DR. BOLLARD: Thank you, Dr. Gross. Again, another very comprehensive answer to a difficult question. I'm actually going to push this back to Dr. Cairo and then impose the same soon to be 18-year-old patient to you. This time, he's coming to you with relapsed diffuse large B-cell lymphoma. What are you going to tell him? Are you going to treat him today on pediatric protocols, or will you wait until tomorrow when he could have access to adult protocols?
DR. CAIRO: I think the results are relatively similar, but, in part, the answer to the question is of course based on what their original therapy was. If the original therapy was the pediatric-inspired type of treatment, I think there's a world of experience of what are some of the best pediatric-inspired regimens to use for retrieval. If, however, the original therapy was an adult-inspired regimen, then I think the options are open because the disease may not be as resistant in that setting; therefore, one would want to consider all the adult type of retrieval regimens in that case, because that group of patients—at least in the adult experience—tend to have disease that may be more responsive because they're not as resistant to the higher dose and multi-agent therapy that a pediatric-inspired regimen would have given them had they been treated that way.
DR. BOLLARD: I was also trying to ask you to speak to the access that an 18-year-old might have to novel therapies that a 17-year-old might not. How do you address that issue?

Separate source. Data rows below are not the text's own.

(** * A shallow embedding of the RAG pipeline and its evaluation framework

    [scripts/rag_pipeline.py] and [scripts/evaluation_framework.py] are
    embedded as Rocq functions.  Python integers are [Z], Python lists are
    [list], strings are byte strings, the dictionaries with a fixed set of
    keys are records (an entry that may be missing is an [option]),
    exceptions are values of [exn], and the effects the scripts have
    (standard output, the NumPy random source, the wall clock) are threaded
    through an explicit [world]. *)

From Stdlib Require Import ZArith List String Ascii Bool Lia DecimalString.
From Stdlib Require Import QArith Qabs Lqa Sorted Permutation.
From Stdlib Require DecimalZ DecimalPos.
Import ListNotations.

Local Open Scope string_scope.
Local Open Scope Z_scope.
Local Open Scope list_scope.

(** ** Python values and built-ins *)

Module Py.

(** The exception classes the two scripts can raise. *)
Inductive exn : Type :=
| KeyError (key : string)
| ValueError (msg : string)
| IndexError (msg : string)
| ZeroDivisionError (msg : string).

Definition exn_class (e : exn) : string :=
  match e with
  | KeyError _ => "KeyError"
  | ValueError _ => "ValueError"
  | IndexError _ => "IndexError"
  | ZeroDivisionError _ => "ZeroDivisionError"
  end.

Inductive result (A : Type) : Type :=
| Ok (a : A)
| Raise (e : exn).
Arguments Ok {A} a.
Arguments Raise {A} e.

Definition raises_class {A} (r : result A) (cls : string) : Prop :=
  exists e, r = Raise e /\ exn_class e = cls.

Definition len {A} (l : list A) : Z := Z.of_nat (List.length l).

(** [str(n)] for an integer, as an f-string interpolates it. *)
Definition str_of_Z (n : Z) : string := NilZero.string_of_int (Z.to_int n).

(** [len(range(start, stop, step))] for a non-zero step. *)
Definition range_len (start stop step : Z) : Z :=
  if 0 <? step
  then (if start <? stop then (stop - start - 1) / step + 1 else 0)
  else (if stop <? start then (start - stop - 1) / (- step) + 1 else 0).

(** [range(start, stop, step)], materialised; a zero step is a ValueError. *)
Definition py_range (start stop step : Z) : result (list Z) :=
  if step =? 0
  then Raise (ValueError "range() arg 3 must not be zero")
  else Ok (map (fun k => start + Z.of_nat k * step)
               (seq 0 (Z.to_nat (range_len start stop step)))).

(** A slice bound: negative bounds count from the end, all are clipped. *)
Definition clip_index (n i : Z) : Z :=
  if i <? 0 then Z.max 0 (i + n) else Z.min i n.

(** [l[i:j]] *)
Definition py_slice {A} (l : list A) (i j : Z) : list A :=
  let lo := clip_index (len l) i in
  let hi := clip_index (len l) j in
  firstn (Z.to_nat (hi - lo)) (skipn (Z.to_nat lo) l).

(** [l[:j]] *)
Definition py_slice_to {A} (l : list A) (j : Z) : list A :=
  firstn (Z.to_nat (clip_index (len l) j)) l.

(** [l[i]] for a non-negative or negative index. *)
Definition py_index {A} (l : list A) (i : Z) : result A :=
  let k := if i <? 0 then i + len l else i in
  if k <? 0 then Raise (IndexError "list index out of range")
  else match nth_error l (Z.to_nat k) with
       | Some a => Ok a
       | None => Raise (IndexError "list index out of range")
       end.

(** Whitespace as [str.split()] and [str.strip()] see it on one-byte
    characters: space, tab, newline, vertical tab, form feed, carriage
    return and the four separators 28..31. *)
Definition is_space (c : ascii) : bool :=
  let n := nat_of_ascii c in
  ((n =? 32) || ((9 <=? n) && (n <=? 13)) || ((28 <=? n) && (n <=? 31)))%nat.

Definition flush (cur : string) (rest : list string) : list string :=
  match cur with
  | EmptyString => rest
  | _ => cur :: rest
  end.

Fixpoint split_from (cur : string) (s : string) : list string :=
  match s with
  | EmptyString => flush cur []
  | String c s' =>
      if is_space c then flush cur (split_from EmptyString s')
      else split_from (cur ++ String c EmptyString) s'
  end.

(** [s.split()] *)
Definition split (s : string) : list string := split_from EmptyString s.

(** [sep.join(l)] *)
Fixpoint join (sep : string) (l : list string) : string :=
  match l with
  | [] => EmptyString
  | [w] => w
  | w :: rest => w ++ sep ++ join sep rest
  end.

Fixpoint lstrip (s : string) : string :=
  match s with
  | EmptyString => EmptyString
  | String c s' => if is_space c then lstrip s' else s
  end.

Fixpoint rev_string (acc s : string) : string :=
  match s with
  | EmptyString => acc
  | String c s' => rev_string (String c acc) s'
  end.

(** [s.strip()] *)
Definition strip (s : string) : string :=
  rev_string EmptyString (lstrip (rev_string EmptyString (lstrip s))).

DR. CAIRO: That's an excellent question. I think that for first relapse or first induction failure most of the retrieval regimens, the first line regimens, that are available, either pediatric inspired or adult inspired, probably don't require an investigational agent that an 18-year-old might have access to if he was being treated on an adult type of regimen. However, I would strongly encourage an 18-year-old who failed one retrieval regimen to consider experimental therapy. There I think the access to new agents—if you're 18 or over—are so much greater that I would encourage them to be treated on an adult retrieval regimen, where some of the newer agents may be investigational, are not available to a pediatric program.
DR. BOLLARD: Thank you very much, Dr. Cairo. I have one last question on the B-cell diseases before I move to Dr. Lowe, and the last question goes to Dr. Gross. Would you recommend that a patient with relapsed Burkitt lymphoma—now increasingly rare—be treated with salvage chemotherapy and then autologous transplant or allogeneic stem cell transplant?
DR. GROSS: As the others on this discussion know, we performed an analysis from data in the Center for International Blood and Marrow Transplant Research (CIBMTR), and the problem is that Burkitt lymphoma tends to reoccur so rapidly after transplant. The median time to relapse is 3 months after transplant. We could not find a difference in the outcome between autografts and allografts because of its early reoccurrence. That said, my personal opinion is, since we know that Burkitt lymphoma is a hematologically spread disease, that I always prefer a donor source where I know they're not going to have tumor cells in them, which is an allogeneic donor. I always prefer an allogeneic donor, because I know it's tumor-free, but also it gives us an opportunity, if the disease will stay under control long enough, to potentially get an immune response against any residual tumor. For that reason, I recommend an allogeneic donor if it can be found readily.
DR. BOLLARD: Thank you very much, Dr. Gross. Now, on to Dr. Lowe, and Dr. Lowe's particular area of expertise is in anaplastic large cell lymphoma (ALCL) and T-cell diseases. I was wondering if you could explain to me the difference between T-cell lymphoblastic lymphoma and T-cell acute lymphoblastic leukemia (ALL), specifically since the World Health Organization (WHO) groups these two disease entities together as T-lymphoblastic leukemia/lymphoma. If you could clarify that classification that would be very helpful.
DR. LOWE: As you well know, many physicians believe that T-cell lymphoblastic leukemia and T-cell lymphoblastic lymphoma are very similar diseases, but they are not exactly the same disease although we sometimes treat them very similar. We know that T-cells do not mature in bone marrow but rather they are thymic driven cells. Because of this, there are distinct differences between the leukemia and lymphoma. For example, we know that the genetics between the two—although in limited samples—are not always the same, including in prognostic. Just one example, loss of heterozygosity at 6Q has been shown to be prognostically important in lymphoblastic lymphoma but not in T-cell ALL. I think the real challenge is to figure out what the differences are. I think we could argue that potentially, T-ALL is stage four T-cell lymphoblastic lymphoma.
I think that the WHO classifying the two diseases as one entity with T-lymphoblastic leukemia/lymphoma has hindered a little in the advancement of recognizing the differences in that many people assume that they're the same disease. When you look up from a pathological standpoint and you say, well, they're clearly the same disease because they're listed as a single entity, and when you look up treatment, you say, well they're treated very similar, so they must be the same disease. I think that does us a little disservice in trying to advance the field forward, because I think getting lymphoblastic lymphoma samples, which is challenging, is extremely important to determine the genetic drivers of this disease.